Al grande pericolo dell’illusione religiosa fa da controcanto l’umile accostarsi di tante persone al Battista, semplicemente “confessando i propri peccati”. Sono stati attratti da quell’annuncio: “Il regno dei cieli è vicino”, e desiderano esserne sfiorati, non restarne fuori. E davvero nessuno è escluso, perché nessuno è pronto a priori, nessuno è a posto. Non servono sforzi di buona volontà, accenni di buoni condotta, propositi o decisioni, tutte cose inutili. Conta ammettere la propria debolezza, constatare un fallimento. Umanamente, ci sono tanti motivi per non confessare i propri peccati: perché li ignoriamo, perché ci autogiustifichiamo, perché prevale la vergogna, spia del fatto che non si è ancora conosciuto un amore così grande da neutralizzare ogni confusione e guarire il nostro senso di colpa. Non si è ancora conosciuto il vero Volto di Dio. Ogni confessore sa, invece, che il peccato nascosto, rimosso, avvelena e uccide. Esposto alla luce dello sguardo di Cristo, il peccato è invece confessione e certezza della Misericordia che copre il peccato e ci abbraccia, come solo l’Amore, divinamente, sa fare.

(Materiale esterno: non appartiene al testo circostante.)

(** [array.indexOf(x)] on strings, [None] for -1. *)
Fixpoint indexOf (x : string) (l : list string) : option Z :=
  match l with
  | [] => None
  | y :: l' =>
      if String.eqb y x then Some 0
      else match indexOf x l' with
           | Some i => Some (i + 1)
           | None => None
           end
  end.

Definition pastDateMessage : string :=
  "Cannot schedule tasks in the past. Please choose a future date.".

Definition isISO8601 (str : string) : bool := Regex.iso8601Pattern str.

Definition isWeekdayName (str : string) : bool :=
  existsb (String.eqb (JS.toLowerCase str))
    ["monday"; "tuesday"; "wednesday"; "thursday"; "friday"; "saturday"; "sunday"].

Definition parseRelativeDate (input : string) (referenceDate : Z)
  : result JSDate.Date :=
  match Regex.relativePattern input with
  | None => Throw (Error ("Invalid relative date format: " ++ input))
  | Some (digits, unit) =>
      match JS.parseInt digits with
      | None => Throw (Error ("Invalid relative date format: " ++ input))
      | Some amount =>
          let targetDate := JSDate.setUTCHours (Some referenceDate) 12 0 0 0 in
          if String.eqb unit "day" || String.eqb unit "days" then
            Ok (JSDate.setUTCDate targetDate
                  (JSDate.plus (JSDate.getUTCDate targetDate) amount))
          else if String.eqb unit "week" || String.eqb unit "weeks" then
            Ok (JSDate.setUTCDate targetDate
                  (JSDate.plus (JSDate.getUTCDate targetDate) (amount * 7)))
          else if String.eqb unit "month" || String.eqb unit "months" then
            Ok (JSDate.setUTCMonth targetDate
                  (JSDate.plus (JSDate.getUTCMonth targetDate) amount))
          else Ok targetDate
      end
  end.

(** [referenceDate] is the time value of the reference Date, a valid Date:
    its [getUTCDay()] is [WeekDay] of the time value, and
    [new Date(referenceDate)] is the copy the setters then act on. *)
Definition getNextWeekday (weekday : string) (referenceDate : Z) (forceNext : bool)
  : result JSDate.Date :=
  let weekdays :=
    ["sunday"; "monday"; "tuesday"; "wednesday"; "thursday"; "friday"; "saturday"] in
  match indexOf (JS.toLowerCase weekday) weekdays with
  | None => Throw (Error ("Invalid weekday: " ++ weekday))
  | Some targetDayIndex =>
      let currentDayIndex := JSDate.WeekDay referenceDate in
      let targetDate := JSDate.setUTCHours (Some referenceDate) 12 0 0 0 in
      let daysUntilTarget := targetDayIndex - currentDayIndex in
      let daysUntilTarget :=
        if (daysUntilTarget <=? 0) || forceNext
        then daysUntilTarget + 7 else daysUntilTarget in
      Ok (JSDate.setUTCDate targetDate
            (JSDate.plus (JSDate.getUTCDate targetDate) daysUntilTarget))
  end.

(** The message of the RangeError that [toISOString] throws for an invalid
    Date. *)
Definition invalidTimeMessage : string := "Invalid time value".

Section ParseNaturalDate.

(** [new Date(text).getTime()] for a text that passed [isISO8601]: the
    platform's parser (a date-time without zone is read in the host's local
    time); [None] is NaN. *)
Variable Date_parse : string -> option Z.

(** The instant [parseNaturalDate] settles on, before it is rendered;
    [referenceDate] is the time value of the reference Date, a valid Date.
    A target that left the range of Date is an invalid Date: the past-date
    comparison is false on it, and [toISOString] throws the RangeError. *)
Definition parseNaturalDateTarget (input : string) (referenceDate : Z) : result Z :=
  let normalized := JS.trim (JS.toLowerCase input) in
  if isISO8601 input then
    match Date_parse input with
    | None => Throw (Error "Invalid date format")
    | Some date =>
        if date <? referenceDate then Throw (Error pastDateMessage) else Ok date
    end
  else
    let target : result JSDate.Date :=
      if String.eqb normalized "today" || String.eqb normalized "tonight" then
        if String.eqb normalized "tonight"
        then Ok (JSDate.setUTCHours (Some referenceDate) 20 0 0 0)
        else Ok (JSDate.setUTCHours (Some referenceDate) 12 0 0 0)
      else if String.eqb normalized "tomorrow" then
        let targetDate :=
          JSDate.setUTCDate (Some referenceDate)
            (JSDate.plus (JSDate.getUTCDate (Some referenceDate)) 1) in
        Ok (JSDate.setUTCHours targetDate 12 0 0 0)
      else if String.eqb normalized "next week" then
        let targetDate :=
          JSDate.setUTCDate (Some referenceDate)
            (JSDate.plus (JSDate.getUTCDate (Some referenceDate)) 7) in
        Ok (JSDate.setUTCHours targetDate 12 0 0 0)
      else if String.eqb normalized "next month" then
        let targetDate :=
          JSDate.setUTCMonth (Some referenceDate)
            (JSDate.plus (JSDate.getUTCMonth (Some referenceDate)) 1) in
        Ok (JSDate.setUTCHours targetDate 12 0 0 0)
      else if match Regex.relativePattern normalized with Some _ => true | None => false end then
        parseRelativeDate normalized referenceDate
      else if Regex.prefixedWeekdayPattern "next " normalized then
        getNextWeekday (replaceFirst "next " "" normalized) referenceDate true
      else if isWeekdayName normalized then
        getNextWeekday normalized referenceDate false
      else if Regex.prefixedWeekdayPattern "this " normalized then
        getNextWeekday (replaceFirst "this " "" normalized) referenceDate false
      else
        Throw (Error ("I couldn't understand the date " ++ JS.quoted input
                      ++ ". Try phrases like " ++ JS.quoted "tomorrow" ++ ", "
                      ++ JS.quoted "next Monday" ++ ", " ++ JS.quoted "in 3 days"
                      ++ ", or a specific date."))
    in
    match target with
    | Throw e => Throw e
    | Ok (Some targetDate) =>
        if targetDate <? referenceDate then Throw (Error pastDateMessage)
        else Ok targetDate
    | Ok None => Throw (Error invalidTimeMessage)
    end.

Definition parseNaturalDate (input : string) (referenceDate : Z) : result string :=
  result_map JSDate.toISOString (parseNaturalDateTarget input referenceDate).

End ParseNaturalDate.

(* ================================================================== *)
(** * retry-utils.ts *)

(** [Required<RetryOptions>]; an [Error] is passed to [shouldRetry] by its
    message. *)
Record RetryOptions : Type := {
  maxRetries : Z;
  initialDelayMs : Z;
  maxDelayMs : Z;
  timeoutMs : Z;
  backoffMultiplier : Z;
  shouldRetry : string -> bool
}.

(** The optional fields a caller may pass. *)
Record PartialRetryOptions : Type := {
  maxRetries_opt : option Z;
  initialDelayMs_opt : option Z;
  maxDelayMs_opt : option Z;
  timeoutMs_opt : option Z;
  backoffMultiplier_opt : option Z;
  shouldRetry_opt : option (string -> bool)
}.

Definition noOptions : PartialRetryOptions :=
  {| maxRetries_opt := None; initialDelayMs_opt := None; maxDelayMs_opt := None;
     timeoutMs_opt := None; backoffMultiplier_opt := None; shouldRetry_opt := None |}.

Definition defaultShouldRetry (errorMessage : string) : bool :=
  let message := JS.toLowerCase errorMessage in
  JS.includes message "network"
  || JS.includes message "timeout"
  || JS.includes message "fetch"
  || JS.includes message "econnrefused"
  || JS.includes message "status 5".

Definition DEFAULT_RETRY_OPTIONS : RetryOptions :=
  {| maxRetries := 2;
     initialDelayMs := 500;
     maxDelayMs := 5000;
     timeoutMs := 10000;
     backoffMultiplier := 2;
     shouldRetry := defaultShouldRetry |}.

Prima Domenica di Avvento (Anno A)

d. Bernardo Artusi csl – Certosa di Firenze

La liturgia di questa Domenica inaugura un nuovo anno liturgico, che sarà accompagnato particolarmente dalla lettura del Vangelo di Matteo. La liturgia coincide anche con l’inizio dell’Avvento e i testi tratteggiano le condizioni di un cammino battesimale. La nostra vita è un cammino di conoscenza, di approfondimento, di progressiva adesione a Cristo. Ci vengono incontro l’immagine del cammino, dell’incontro, del risveglio, della vigilanza attenta, dell’illuminazione, dell’essere rivestiti di luce. Quasi a condensare, con forza, il senso della nostra vita di fede e della nostra sequela.

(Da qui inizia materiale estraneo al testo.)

(** *** A monad for state, exceptions and awaits that never complete *)

Inductive outcome (A : Type) :=
| Returned (a : A)
| Raised (e : exn)
| Pending.
Arguments Returned {A} a.
Arguments Raised {A} e.
Arguments Pending {A}.

Definition M (A : Type) : Type := State -> outcome A * State.

Definition ret {A} (a : A) : M A := fun st => (Returned a, st).

Definition bind {A B} (m : M A) (k : A -> M B) : M B :=
  fun st =>
    match m st with
    | (Returned a, st') => k a st'
    | (Raised e, st') => (Raised e, st')
    | (Pending, st') => (Pending, st')
    end.

Definition raise {A} (e : exn) : M A := fun st => (Raised e, st).

Definition lift {A} (r : result A) : M A :=
  match r with
  | Ok a => ret a
  | Raise e => raise e
  end.

(** [try: body  except Exception as e: handler] *)
Definition try_except {A} (body : M A) (handler : exn -> M A) : M A :=
  fun st =>
    match body st with
    | (Raised e, st') => handler e st'
    | r => r
    end.

(** The outcome of an awaited computation that touches no state. *)
Definition await {A} (o : outcome A) : M A := fun st => (o, st).

Definition emit (e : Event) : M unit :=
  fun st => (Returned tt, {| environ := environ st; trace := trace st ++ [e] |}).

Definition getenv : M (gmap string string) :=
  fun st => (Returned (environ st), st).

(** [os.environ[k] = v] *)
Definition setenv (k v : string) : M unit :=
  fun st => (Returned tt, {| environ := <[k := v]> (environ st); trace := trace st |}).

(** The monad is used through stdpp's notations [x ← m; k] and [m;; k]. *)
#[global] Instance M_ret : MRet M := @ret.
#[global] Instance M_bind : MBind M := fun A B k m => bind m k.

(** Truth value of an optional string ([None] and [''] are false). *)
Definition truthy_str (o : option string) : bool :=
  match o with
  | Some s => negb (String.eqb s "")
  | None => false
  end.

Definition of_option (o : option string) : value :=
  match o with
  | Some s => VStr s
  | None => VNone
  end.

“È ormai tempo di svegliarvi dal sonno” (Rm 13,11), ci esorta Paolo con urgenza. Se la nostra vita di battezzati è paragonabile a un risveglio, tanto che possiamo definirci come dei “vivi tornati dai morti” (Rm 6,13), perché siamo rinati in Cristo a una vita nuova, a una vita redenta, facciamo tutti continuamente esperienza del rischio di ricadere nel sonno della morte, dell’apatia, della disillusione. L’uomo “vecchio” può sempre riemergere per tentare di affermarsi e così renderci insensibili alla Vita dello Spirito in noi. Ecco che la liturgia, mentre le giornate si accorciano di giorno in giorno, ci invita a vegliare, a non cedere al sonno. A chiedere la grazia di avere un cuore ben sveglio, recettivo, desideroso di incontrare, di lasciarsi incontrare.
Si veglia nel desiderio, facendo spazio, tendendo l’orecchio, scrutando nel buio. Non si veglia solo in momenti privilegiati della nostra vita o della nostra giornata, ma sul filo del quotidiano, fra mille difficoltà, imprevisti, prove che si possono profilare per noi, attorno a noi, per i nostri contemporanei. Come ci insegna la tradizione monastica, si veglia a nome della Chiesa, a nome di tutti. Semplicemente, stando in attesa, e chiedendo il dono di avere il cuore ben orientato verso Cristo.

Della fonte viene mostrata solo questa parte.